ABOUT THIS EXERCISE:
Will you return, word for word, only the lines from the top of the data below down to and including the one with "Lemma duplicated_nil (set_iter"?

++++++

Lemma elem_of_attached_names (self : ContainerMap) x :
  x ∈ attached_names self ↔ ∃ c_name c, (c_name, c) ∈ _map self ∧ x ∈ attaches c.
Proof.
  unfold attached_names. rewrite elem_of_flat_map. split.
  - intros ([c_name c] & Hin & Hx). by exists c_name, c.
  - intros (c_name & c & Hin & Hx). by exists (c_name, c).
Qed.

Lemma elem_of_bound_names (self : ContainerMap) x :
  x ∈ bound_names self ↔
  ∃ c_name c b, (c_name, c) ∈ _map self ∧ b ∈ binds c ∧ x = volume b.
Proof.
  unfold bound_names. rewrite elem_of_flat_map. split.
  - intros ([c_name c] & Hin & Hx). apply list_elem_of_fmap in Hx as (b & -> & Hb).
    by exists c_name, c, b.
  - intros (c_name & c & b & Hin & Hb & ->). exists (c_name, c). split; [done|].
    apply list_elem_of_fmap. by exists b.
Qed.

Lemma elem_of_linked_names (self : ContainerMap) x :
  x ∈ linked_names self ↔
  ∃ c_name c l, (c_name, c) ∈ _map self ∧ l ∈ links_to c ∧ x = container l.
Proof.
  unfold linked_names. rewrite elem_of_flat_map. split.
  - intros ([c_name c] & Hin & Hx). apply list_elem_of_fmap in Hx as (l & -> & Hl).
    by exists c_name, c, l.
  - intros (c_name & c & l & Hin & Hl & ->). exists (c_name, c). split; [done|].
    apply list_elem_of_fmap. by exists l.
Qed.

(** Each list is empty exactly when its invariant holds. *)
Lemma duplicated_nil (set_iter : list string → list string) (self : ContainerMap) :
  iteration_order set_iter →
  duplicated set_iter self = [] ↔ unique_volumes self.
Proof.
  intros Hiter. unfold unique_volumes. rewrite NoDup_count, nil_iff_no_elem.
  setoid_rewrite (elem_of_duplicated _ _ _ Hiter). split.
  - intros Hall x _. specialize (Hall x). lia.
  - intros Hall x Hc.
    destruct (decide (x ∈ shared_names self ++ attached_names self)) as [Hx|Hx].
    + specialize (Hall x Hx). lia.
    + rewrite (count_absent _ _ Hx) in Hc. lia.
Qed.

Lemma missing_shares_nil (self : ContainerMap) :
  missing_shares self = [] ↔ uses_resolve self.
Proof.
  rewrite nil_iff_no_elem. unfold uses_resolve. split.
  - intros Hall c_name c u Hin Hu.
    destruct (decide (u ∈ shared_names self)); [by left|].
    destruct (decide (u ∈ attached_names self)); [by right|].
    destruct (Hall u). apply elem_of_missing_shares. split.
    + apply elem_of_used_names. by exists c_name, c.
    + rewrite elem_of_app. tauto.
  - intros Hres x [Hu Hn]%elem_of_missing_shares.
    apply elem_of_used_names in Hu as (c_name & c & Hin & Hu).
    apply Hn, elem_of_app. by eapply Hres.
Qed.

Lemma missing_binds_nil (self : ContainerMap) :
  missing_binds self = [] ↔ binds_in_host self.
Proof.
  rewrite nil_iff_no_elem. unfold binds_in_host. split.
  - intros Hall c_name c b Hin Hb. apply not_eq_None_Some. intros Hnone.
    apply (Hall (volume b)), elem_of_missing_binds. split; [|done].
    apply elem_of_bound_names. by exists c_name, c, b.
  - intros Hres x [Hb Hnone]%elem_of_missing_binds.
    apply elem_of_bound_names in Hb as (c_name & c & b & Hin & Hb & ->).
    destruct (Hres _ _ _ Hin Hb) as [v Hv]. congruence.
Qed.

Lemma missing_names_nil (self : ContainerMap) :
  missing_names self = [] ↔ aliases_in_volumes self.
Proof.
  rewrite nil_iff_no_elem. unfold aliases_in_volumes. split.
  - intros Hall c_name c Hin. split.
    + intros a Ha. apply not_eq_None_Some. intros Hnone.
      apply (Hall a), elem_of_missing_names. split; [|done]. right.
      apply elem_of_attached_names. by exists c_name, c.
    + intros b Hb. apply not_eq_None_Some. intros Hnone.
      apply (Hall (volume b)), elem_of_missing_names. split; [|done]. left.
      apply elem_of_bound_names. by exists c_name, c, b.
  - intros Hres x [[Hb|Ha] Hnone]%elem_of_missing_names.
    + apply elem_of_bound_names in Hb as (c_name & c & b & Hin & Hb & ->).
      destruct (Hres _ _ Hin) as [_ Hbinds]. destruct (Hbinds b Hb) as [v Hv]. congruence.
    + apply elem_of_attached_names in Ha as (c_name & c & Hin & Ha).
      destruct (Hres _ _ Hin) as [Hatt _]. destruct (Hatt x Ha) as [v Hv]. congruence.
Qed.

Lemma missing_links_nil (self : ContainerMap) :
  missing_links self = [] ↔ links_resolve self.
Proof.
  rewrite nil_iff_no_elem. unfold links_resolve. split.
  - intros Hall c_name c l Hin Hl.
    destruct (decide (container l ∈ instance_names self)) as [|Hn]; [done|].
    destruct (Hall (container l)). apply elem_of_missing_links. split; [|done].
    apply elem_of_linked_names. by exists c_name, c, l.
  - intros Hres x [Hl Hn]%elem_of_missing_links.
    apply elem_of_linked_names in Hl as (c_name & c & l & Hin & Hl & ->).
    by eapply Hn, Hres.
Qed.

(** On a map with at least one container, [check_integrity] returns exactly
    when the five invariants hold. *)
Lemma check_integrity_Return (set_iter : list string → list string)
    (self : ContainerMap) :
  iteration_order set_iter →
  _map self ≠ [] →
  check_integrity set_iter self true = Return () ↔ integrity self.
Proof.
  intros Hiter Hne. rewrite (check_integrity_unfold _ _ _ Hne). unfold integrity.
  rewrite <- (duplicated_nil _ _ Hiter), <- missing_shares_nil, <- missing_binds_nil,
    <- missing_names_nil, <- missing_links_nil, <- !nonempty_false.
  simpl. destruct (nonempty (duplicated set_iter self)),
    (nonempty (missing_shares self)), (nonempty (missing_binds self)),
    (nonempty (missing_names self)), (nonempty (missing_links self));
    simpl; split; try done; intros H; decompose [and] H; done.
Qed.

(** Nothing but [ValueError] comes out of [check_integrity]. *)
Lemma check_integrity_Raise (set_iter : list string → list string)
    (self : ContainerMap) (check_duplicates : bool) (e : exn) :
  check_integrity set_iter self check_duplicates = Raise e → exn_class e = "ValueError".
Proof.
  destruct (decide (_map self = [])) as [Hnil|Hne].
  - unfold check_integrity. rewrite Hnil. simpl. by intros [= <-].
  - rewrite (check_integrity_unfold _ _ _ Hne).
    repeat case_match; by intros [= <-].
Qed.

(** A map that breaks an invariant is refused. *)
Lemma check_integrity_violation (set_iter : list string → list string)
    (self : ContainerMap) :
  iteration_order set_iter →
  ¬ integrity self →
  raises (check_integrity set_iter self true) "ValueError".
Proof.
  intros Hiter Hbad.
  destruct (check_integrity set_iter self true) as [[]|e] eqn:E.
  - destruct Hbad. destruct (decide (_map self = [])) as [Hnil|Hne].
    + unfold check_integrity in E. by rewrite Hnil in E.
    + by apply (check_integrity_Return _ _ Hiter Hne).
  - exists e. split; [done|]. by eapply check_integrity_Raise.
Qed.

(** The error names the offending entries: the message lists, separated by
    commas, every name of the first non-empty list, each once. *)
Lemma check_integrity_message (set_iter : list string → list string)
    (self : ContainerMap) (e : exn) :
  iteration_order set_iter →
  _map self ≠ [] →
  check_integrity set_iter self true = Raise e →
  ∃ text names, e = ValueError (message text (String.concat ", " names)) ∧
    names ≠ [] ∧ NoDup names ∧
    (names ≡ₚ duplicated set_iter self ∨ names ≡ₚ missing_shares self ∨
     names ≡ₚ missing_binds self ∨ names ≡ₚ missing_names self ∨
     names ≡ₚ missing_links self).
Proof.
  intros Hiter Hne. rewrite (check_integrity_unfold _ _ _ Hne). simpl.
  assert (∀ s : list string, s ≠ [] → set_iter s ≠ []) as Hnz.
  { intros s Hs Hnil. apply Hs, Permutation_nil. by rewrite <- (Hiter s), Hnil. }
  destruct (nonempty (duplicated set_iter self)) eqn:E1.
  { intros [= <-]. eexists _, _. split; [done|]. apply nonempty_true in E1.
    split; [done|]. split; [|by left].
    apply NoDup_filter, NoDup_set_iter, NoDup_of_list; done. }
  destruct (nonempty (missing_shares self)) eqn:E2.
  { intros [= <-]. eexists _, _. split; [done|]. apply nonempty_true in E2.
    split; [by apply Hnz|]. split; [|right; left; apply Hiter].
    apply NoDup_set_iter, NoDup_difference, NoDup_of_list; done. }
  destruct (nonempty (missing_binds self)) eqn:E3.
  { intros [= <-]. eexists _, _. split; [done|]. apply nonempty_true in E3.
    split; [by apply Hnz|]. split; [|right; right; left; apply Hiter].
    apply NoDup_set_iter, NoDup_difference, NoDup_of_list; done. }
  destruct (nonempty (missing_names self)) eqn:E4.
  { intros [= <-]. eexists _, _. split; [done|]. apply nonempty_true in E4.
    split; [by apply Hnz|]. split; [|right; right; right; left; apply Hiter].
    apply NoDup_set_iter, NoDup_difference; [done|].
    apply NoDup_app. split; [apply NoDup_of_list|]. split; [|apply NoDup_distinct_from].
    intros x Hx. rewrite elem_of_distinct_from. tauto. }
  destruct (nonempty (missing_links self)) eqn:E5; [|done].
  intros [= <-]. eexists _, _. split; [done|]. apply nonempty_true in E5.
  split; [by apply Hnz|]. split; [|right; right; right; right; apply Hiter].
  apply NoDup_set_iter, NoDup_difference, NoDup_of_list; done.
Qed.

Lemma integrity_without_containers (name : string) (host volumes : gmap string string) :
  integrity {| _name := name; _host := host; _volumes := volumes; _map := [] |}.
Proof.
  unfold integrity, unique_volumes, uses_resolve, binds_in_host,
    aliases_in_volumes, links_resolve. simpl.
  repeat split; try constructor; intros; exfalso; eapply not_elem_of_nil; eassumption.
Qed.

(** C3, at the input where the code departs from it.  A map without any
    container meets the five invariants, and [check_integrity] raises all
    the same: the unpacking of the transposed per-container lists fails. *)
Theorem check_integrity_without_containers (set_iter : list string → list string)
    (name : string) (host volumes : gmap string string) (check_duplicates : bool) :
  integrity {| _name := name; _host := host; _volumes := volumes; _map := [] |} ∧
  raises (check_integrity set_iter
            {| _name := name; _host := host; _volumes := volumes; _map := [] |}
            check_duplicates) "ValueError".
Proof. split; [apply integrity_without_containers | by eexists]. Qed.

Section constructor.
Context {raw : Type}.
Variable set_iter : list string → list string.
Variable assignment_update : ContainerAssignment → raw → ContainerAssignment.
Variable host_update : gmap string string → raw → gmap string string.
Variable volumes_update : gmap string string → raw → gmap string string.

(** Without data, or with the check switched off, the constructor checks
    nothing. *)
Lemma init_unchecked (name : string) (initial : option (list (string * raw)))
    (check : bool) (kwargs : list (string * raw)) :
  (truthy_dict raw initial || nonempty kwargs) && check = false →
  __init__ set_iter raw assignment_update host_update volumes_update
    name initial check kwargs
  = Return (constructed raw assignment_update host_update volumes_update name initial kwargs).
Proof. intros Hc. unfold __init__. by rewrite Hc. Qed.
End constructor.
(** * upscale_to_4k.py: a batch 4K upscaler driving ffmpeg

    This development embeds [upscale_to_4k.py] function by function and
    proves properties of its duration formatter, its capability detector,
    its command builders, its progress/ETA loop and its batch loop.

    Modelling conventions.
    - Python [int] is [Z].
    - A finite Python [float] is an exact rational [Q]: rounding error is
      not modelled.  Where the source distinguishes the special values
      ([float("inf")], the result of a comparison with NaN) the type
      [pyfloat] keeps them apart.  What this leaves out: the sum
      [seconds + 0.5] of the formatter is exact here and rounded in the
      program, so the program may print one second more than the exact
      sum gives; and [float(text)] is taken with finite results, so a
      duration and a speed that are both infinite, whose quotient is NaN
      in the program, do not occur here.
    - The conversion of an [int] to a float raises [OverflowError] from
      [2**1024 - 2**970] on, as in the program.
    - A function that can raise returns [result A = exn + A].
    - Code that talks to the operating system (subprocesses, the file
      system) runs in the monad [M], which threads an abstract world and
      records what was printed and which commands were started. *)

From Stdlib Require Import ZArith QArith Qminmax Qround Qabs.
From Stdlib Require Import String Ascii List Sorted Bool Lia Lqa.
From Stdlib Require Import DecimalString.
Import ListNotations.

Open Scope string_scope.
Open Scope Z_scope.

(** ** Exceptions and results *)

Inductive exn : Type :=
| ValueError
| KeyError
| IndexError
| TypeError
| AttributeError
| OverflowError
| ZeroDivisionError
| OSError
| FileNotFoundError (msg : string)
| CalledProcessError
| JSONDecodeError
| RuntimeError (msg : string).

Definition result (A : Type) : Type := (exn + A)%type.

Definition rbind {A B : Type} (r : result A) (f : A -> result B) : result B :=
  match r with
  | inl e => inl e
  | inr a => f a
  end.

Declare Scope result_scope.
Delimit Scope result_scope with result.
Notation "'do' x <- r ; k" := (rbind r (fun x => k))
  (at level 10, x pattern, r at level 100, k at level 200) : result_scope.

++++++

EXERCISE RESULT:
Lemma elem_of_attached_names (self : ContainerMap) x :
  x ∈ attached_names self ↔ ∃ c_name c, (c_name, c) ∈ _map self ∧ x ∈ attaches c.
Proof.
  unfold attached_names. rewrite elem_of_flat_map. split.
  - intros ([c_name c] & Hin & Hx). by exists c_name, c.
  - intros (c_name & c & Hin & Hx). by exists (c_name, c).
Qed.

Lemma elem_of_bound_names (self : ContainerMap) x :
  x ∈ bound_names self ↔
  ∃ c_name c b, (c_name, c) ∈ _map self ∧ b ∈ binds c ∧ x = volume b.
Proof.
  unfold bound_names. rewrite elem_of_flat_map. split.
  - intros ([c_name c] & Hin & Hx). apply list_elem_of_fmap in Hx as (b & -> & Hb).
    by exists c_name, c, b.
  - intros (c_name & c & b & Hin & Hb & ->). exists (c_name, c). split; [done|].
    apply list_elem_of_fmap. by exists b.
Qed.

Lemma elem_of_linked_names (self : ContainerMap) x :
  x ∈ linked_names self ↔
  ∃ c_name c l, (c_name, c) ∈ _map self ∧ l ∈ links_to c ∧ x = container l.
Proof.
  unfold linked_names. rewrite elem_of_flat_map. split.
  - intros ([c_name c] & Hin & Hx). apply list_elem_of_fmap in Hx as (l & -> & Hl).
    by exists c_name, c, l.
  - intros (c_name & c & l & Hin & Hl & ->). exists (c_name, c). split; [done|].
    apply list_elem_of_fmap. by exists l.
Qed.

(** Each list is empty exactly when its invariant holds. *)
Lemma duplicated_nil (set_iter : list string → list string) (self : ContainerMap) :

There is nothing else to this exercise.